(** Whatever the command line, [main] changes the filesystem only by the
    four kinds of change of [stable]: a property they keep holds in the world
    [main] leaves, however it ends. *)
Lemma main_maintains (args : Namespace) : maintains P (main args).
Proof.
  unfold main.
  apply maintains_bind; [apply maintains_check_wkhtmltopdf|].
  intros _. destruct (args_command args) as [[| |]|].
  - intros w r w' Hw H. eapply maintains_run; [|exact Hw|exact H].
    apply maintains_bind; [apply maintains_convert_markdown_to_html|].
    intros h1. apply maintains_bind; [apply maintains_copy_images|].
    intros h2. apply maintains_render_through_temp.
  - intros w r w' Hw H. eapply maintains_run; [|exact Hw|exact H].
    apply maintains_bind; [apply maintains_convert_markdown_to_html|].
    intros h1. apply maintains_bind; [apply maintains_copy_images|].
    intros h2. apply maintains_open_write.
  - intros w r w' Hw H. eapply maintains_run; [|exact Hw|exact H].
    apply maintains_bind; [apply maintains_open_read|].
    intros h1. apply maintains_bind; [apply maintains_copy_images|].
    intros h2. apply maintains_render_through_temp.
  - apply maintains_raise.
Qed.

End Maintains.

Lemma mkdirs_mono_raw (comps : list string) :
  forall (m : gmap path node) (cur k : path) (n : node),
    m !! k = Some n -> (FS.mkdirs m cur comps).1 !! k = Some n.
Proof.
  induction comps as [|c rest IH]; intros m cur k n Hk; simpl; [done|].
  destruct (FS.lookup_node m cur) as [[c' t'|]|]; try done.
  destruct (FS.special c); [by apply IH|].
  destruct (FS.lookup_node m (cur ++ [c])) as [[c' t'|]|] eqn:Hc; try done.
  - by apply IH.
  - apply IH. rewrite lookup_insert_ne; [done|].
    intros <-. rewrite lookup_node_snoc in Hc. congruence.
Qed.

Lemma stays_stable (dir k : path) :
  k <> dir ++ ["temp.html"] -> stable (stays dir k).
Proof.
  intros Hne. split.
  - intros w w0 Hn Hc [Hcwd Hk]. split; [congruence|]. by rewrite Hn.
  - intros w w0 k0 c t _ Hn Hc [Hcwd Hk]. split; [congruence|]. rewrite Hn.
    destruct (decide (k0 = k)) as [->|Hk0].
    + rewrite lookup_insert_eq. by eexists.
    + by rewrite lookup_insert_ne.
  - intros w w0 cur comps Hn Hc [Hcwd [n Hk]]. split; [congruence|]. rewrite Hn.
    exists n. by apply mkdirs_mono_raw.
  - intros w w0 c t _ _ Hn Hc [Hcwd Hk]. split; [congruence|]. rewrite Hn.
    rewrite lookup_delete_ne; [done|]. by rewrite Hcwd.
Qed.

Lemma stays_dir_stable (dir k : path) : stable (stays_dir dir k).
Proof.
  split.
  - intros w w0 Hn Hc [Hcwd Hk]. split; [congruence|]. by rewrite Hn.
  - intros w w0 k0 c t Hnd Hn Hc [Hcwd Hk]. split; [congruence|]. rewrite Hn.
    rewrite lookup_insert_ne; [done|]. intros ->. apply Hnd.
    destruct k as [|x k']; [done|exact Hk].
  - intros w w0 cur comps Hn Hc [Hcwd Hk]. split; [congruence|]. rewrite Hn.
    by apply mkdirs_mono_raw.
  - intros w w0 c t _ Hfile Hn Hc [Hcwd Hk]. split; [congruence|]. rewrite Hn.
    rewrite lookup_delete_ne; [done|]. intros Heq. rewrite Heq in Hfile. congruence.
Qed.

Section Frame.
Context {L : Libraries}.

(** X7.  [main] never changes its working directory, never removes anything but
    [temp.html] of the working directory, and never replaces or removes a
    directory: whatever exists elsewhere before the run exists after it,
    however the run ends, and what was a directory is one still. *)
Theorem main_removes_only_temp_html (args : Namespace) (w : world) (k : path) :
  let w' := (main args w).2 in
  cwd w' = cwd w
  /\ (is_Some (nodes w !! k) -> k <> cwd w ++ ["temp.html"] ->
      is_Some (nodes w' !! k))
  /\ (nodes w !! k = Some Dir -> nodes w' !! k = Some Dir).
Proof.
  intros w'. subst w'. destruct (main args w) as [r w'] eqn:Hmain. simpl.
  split; [|split].
  - assert (HQ : stable (fun w0 => cwd w0 = cwd w))
      by (split; intros; congruence).
    by apply (main_maintains _ HQ args w r w').
  - intros Hk Hne.
    by apply (main_maintains (stays (cwd w) k) (stays_stable _ _ Hne) args w r w').
  - intros Hk.
    by apply (main_maintains (stays_dir (cwd w) k) (stays_dir_stable _ _) args w r w').
Qed.

End Frame.

(** ** C9: the output directory, whatever the document *)




Section OutputDir.
Context {L : Libraries}.


End OutputDir.

(** ** What relocation changes in the document *)

Lemma same_but_src_refl (e : element) : same_but_src e e.
Proof. destruct e; simpl; auto. Qed.

Lemma same_but_src_trans (e1 e2 e3 : element) :
  same_but_src e1 e2 -> same_but_src e2 e3 -> same_but_src e1 e3.
Proof.
  destruct e1, e2, e3; simpl; try done.
  - intros (-> & Hk1 & Hv1) (-> & Hk2 & Hv2).
    split; [done|]. split; [congruence|].
    intros key Hkey. rewrite Hv2, Hv1; auto.
  - congruence.
Qed.

Lemma attrs_set_keys (attrs : list (string * string)) (key value old : string) :
  attrs_get attrs key = Some old ->
  map fst (attrs_set attrs key value) = map fst attrs.
Proof.
  induction attrs as [|[k v] rest IH]; simpl; [discriminate|].
  destruct (String.eqb k key) eqn:E; simpl; [done|].
  intros H. by rewrite IH.
Qed.

Lemma attrs_get_set_ne (attrs : list (string * string)) (key key' value : string) :
  key' <> key ->
  attrs_get (attrs_set attrs key value) key' = attrs_get attrs key'.
Proof.
  intros Hne. induction attrs as [|[k v] rest IH]; simpl.
  - destruct (String.eqb key key') eqn:E; [|done].
    apply String.eqb_eq in E. congruence.
  - destruct (String.eqb k key) eqn:E; simpl.
    + apply String.eqb_eq in E. subst k.
      destruct (String.eqb key key') eqn:E'; [|done].
      apply String.eqb_eq in E'. congruence.
    + by rewrite IH.
Qed.

Lemma tag_set_same_but_src (sp : soup) (img : nat) (value old : string)
    (j : nat) (e : element) :
  tag_get sp img "src" = Some old ->
  sp !! j = Some e ->
  exists e', tag_set sp img "src" value !! j = Some e'
             /\ same_but_src e e' /\ (j <> img -> e' = e).
Proof.
  intros Hget Hj. unfold tag_get, tag_set in *.
  destruct (sp !! img) as [[name attrs|text]|] eqn:Himg; try discriminate.
  destruct (decide (j = img)) as [->|Hne].
  - rewrite list_lookup_insert_eq by (by apply lookup_lt_Some in Himg).
    eexists. split; [reflexivity|]. split; [|done].
    rewrite Himg in Hj. inversion Hj; subst e. simpl.
    split; [done|]. split; [by apply (attrs_set_keys _ _ _ old)|].
    intros key Hkey. by apply attrs_get_set_ne.
  - rewrite list_lookup_insert_ne by done.
    exists e. split; [done|]. split; [apply same_but_src_refl|done].
Qed.

Lemma tag_set_length (sp : soup) (img : nat) (key value : string) :
  length (tag_set sp img key value) = length sp.
Proof.
  unfold tag_set. destruct (sp !! img) as [[name attrs|text]|]; try done.
  apply length_insert.
Qed.

(** What one round returns: the soup as it was, or the soup with the source
    of its own element set. *)
Lemma copy_images_body_result (input_dir output_dir : string) (img : nat)
    (sp sp' : soup) (w w' : world) :
  copy_images_body input_dir output_dir img sp w = (Return sp', w') ->
  sp' = sp
  \/ exists src0,
       tag_get sp img "src" = Some src0
       /\ sp' = tag_set sp img "src" (normalized_src input_dir src0).
Proof.
  unfold copy_images_body. intros H.
  destruct (tag_get sp img "src") as [src0|]; [|left; by inversion H].
  destruct (truthy src0); [|left; by inversion H].
  unfold bind in H. simpl in H.
  destruct (FS.exists_ w _); [|left; by inversion H].
  match type of H with
  | context [if ?c then _ else _] => destruct c
  end.
  - destruct (os_makedirs _ _) as [[[]|e|c] w1]; try discriminate.
    destruct (shutil_copy2 _ _ _) as [[[]|e|c] w2]; try discriminate.
    right. exists src0. by inversion H.
  - unfold ret in H.
    destruct (shutil_copy2 _ _ _) as [[[]|e|c] w2]; try discriminate.
    right. exists src0. by inversion H.
Qed.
○ ○ ○ ○ ○ ○ ○
# TASK GOAL
Take every line from the data above that holds "soup" and copy it out.

# ANSWER SECTION
Lemma tag_set_same_but_src (sp : soup) (img : nat) (value old : string)
Lemma tag_set_length (sp : soup) (img : nat) (key value : string) :
(** What one round returns: the soup as it was, or the soup with the source
    (sp sp' : soup) (w w' : world) :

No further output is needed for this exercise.